To explore this further, we conducted a study of two student cohorts enrolled in a biology course that is part of a post-baccalaureate pre-medicine program (PBPM) program. These students did not have the prerequisite courses in the life sciences to take the Medical College Admission Test (MCAT). One cohort was taught using a traditional didactic method, with a majority of the concepts taught through lecture. The classroom was flipped for the second cohort by conducting 50% less lecture time and devoting in-class time to various active learning techniques including educational games, like jeopardy and pictionary, case study discussions, questionnaire worksheets, concept maps, student presentations, connection assignments and group work. No significant differences in performance were observed between the two cohorts as measured by periodic and final exams. Students reported on surveys administered before the end of the course that they most preferred in class lectures. This is consistent with reports that students similar to the PBPM students with high extrinsic motivation, advanced degree levels, and science-focused curriculum, do not necessarily benefit by the flipped classroom strategy (Abeyskera and Dawson, 2015; Taylor, et al., 2014). Thus, it may be more effective to implement aspects of the educational strategies rather than use a single method (DeLozier and Rhodes, 2016). We describe how the flipped style can be adapted to student needs and hope that the tips will lower stress by removing perceived barriers educators face in creating a successful curriculum.

Twelve Tips

Tip 1. Know your subject matter

Faculty are subject matter experts, well versed in their field and eager to share their knowledge with students. However, narrowing the vast knowledge of a subject to the specific needs of the course is important. For example, the PBPM program provides prerequisite science courses for students who want to pursue medicine. Program faculty filter content so students do not spend time on material that may be irrelevant to their needs. Plant biology is fascinating, but not important for student performance on the MCAT or medical school. A fun and effective way to incorporate plant content may be through an assignment where they have to research medicinal herbs or the validity of plant use in medicine. This exposes students to the topic without bogging them down with extra details. If you are unclear on how to distill content, ask yourself ‘Will this be important for the student in 3 -5 years?’ to help tailor the course. 


Tip 2. Know your general class demographic

Appreciating the diversity and demographic backgrounds of your students helps to gauge their needs and expectations of the course and to create relevant and engaging teaching material. In many non-degree courses, masters, doctoral, and professional programs, students are returning to higher education after years in the professional world, bringing valuable work experience and a global perspective. This multifaceted outlook is relevant for both liberal arts and science courses. PBPM instructors often incorporated discussions on access to healthcare stratified by multiple factors, such as race, ethnicity, and culture. These discussions allow students to share their diverse perspectives on how topics relevant to the course affects different groups.


Tip 3: Estimate student motivation

Predicting the educational motivation of students helps in preparing activities or lectures effectively.
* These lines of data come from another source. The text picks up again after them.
Lemma X23_untitled_entry_rejects_file_witness :
  exists e,
    test_titles [ YDict [(YStr "it", YStr "first")];
                  YDict [(YStr "name", YStr "second")];
                  YStr "third" ] = inl e
    /\ get_test_from_file sample_load "tests/b_test.yaml"
       = TRaise (ToolValueError
                   ("Failed to create TestFile object from " ++ "tests/b_test.yaml"
                    ++ ": " ++ e)).
Proof.
  apply (X23_untitled_entry_rejects_file sample_load "tests/b_test.yaml"
           "deployment"
           [ (YStr "suite", YStr "deployment");
             (YStr "tests",
              YList [ YDict [(YStr "it", YStr "first")];
                      YDict [(YStr "name", YStr "second")];
                      YStr "third" ]) ]);
    try reflexivity; try discriminate.
  apply Exists_cons_tl. apply Exists_cons_hd. eexists. reflexivity.
Defined.

(* ================================================================== *)
(** ** tools/get_tests.py: the walk *)
(* ================================================================== *)

Section GetTestsFacts.
Variable load_yaml : string -> load_outcome.
Variable path_exists : string -> bool.
Variable path_isdir : string -> bool.
Variable os_walk : string -> list (string * list string * list string).
Variable re_compile : string -> string + (string -> bool).
Variable default_pattern : string -> bool.

Lemma visit_files_spec (file_pattern : string -> bool) (root : string)
  (files : list string) (st : list TestFile.t * list (string * tool_exn)) :
  fold_left (visit_file load_yaml file_pattern root) files st
  = (fst st ++ parsed_of load_yaml
                 (map (PyObj.path_join root) (filter file_pattern files)),
     snd st ++ warnings_of load_yaml
                 (map (PyObj.path_join root) (filter file_pattern files))).
Proof.
  revert st. induction files as [|f files IH]; intros [oks warns]; simpl.
  - rewrite !app_nil_r. reflexivity.
  - rewrite IH. unfold visit_file at 1 2.
    destruct (file_pattern f); simpl; [|reflexivity].
    unfold parsed_of, warnings_of. simpl.
    destruct (get_test_from_file load_yaml (PyObj.path_join root f)); simpl;
      rewrite <- ?app_assoc; reflexivity.
Qed.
Extrinsically motivated students learn for rewards, like grades, and complete activities for gains or benefits in their performance, while intrinsically motivated students learn the material for their own interest, so their participation in activities is not influenced by rewards (Taylor, et al., 2014). Students in primary or secondary education show more intrinsic motivation, whereas students in higher education show more extrinsic motivation (Abeyskera and Dawson, 2015). Estimating educational motivation helps to determine class structure. Incorporating the flipped classroom can be more helpful for students with more intrinsic motivation, whereas students with more extrinsic motivation prefer traditional didactic lectures for their learning (Zainuddin and Perera, 2017). By understanding that students in our biology course in the PBPM consisted mainly of career changers who needed to complete prerequisites for medical school, we expected our students to have more extrinsic motivation during the semester, which aided in course structure and design. 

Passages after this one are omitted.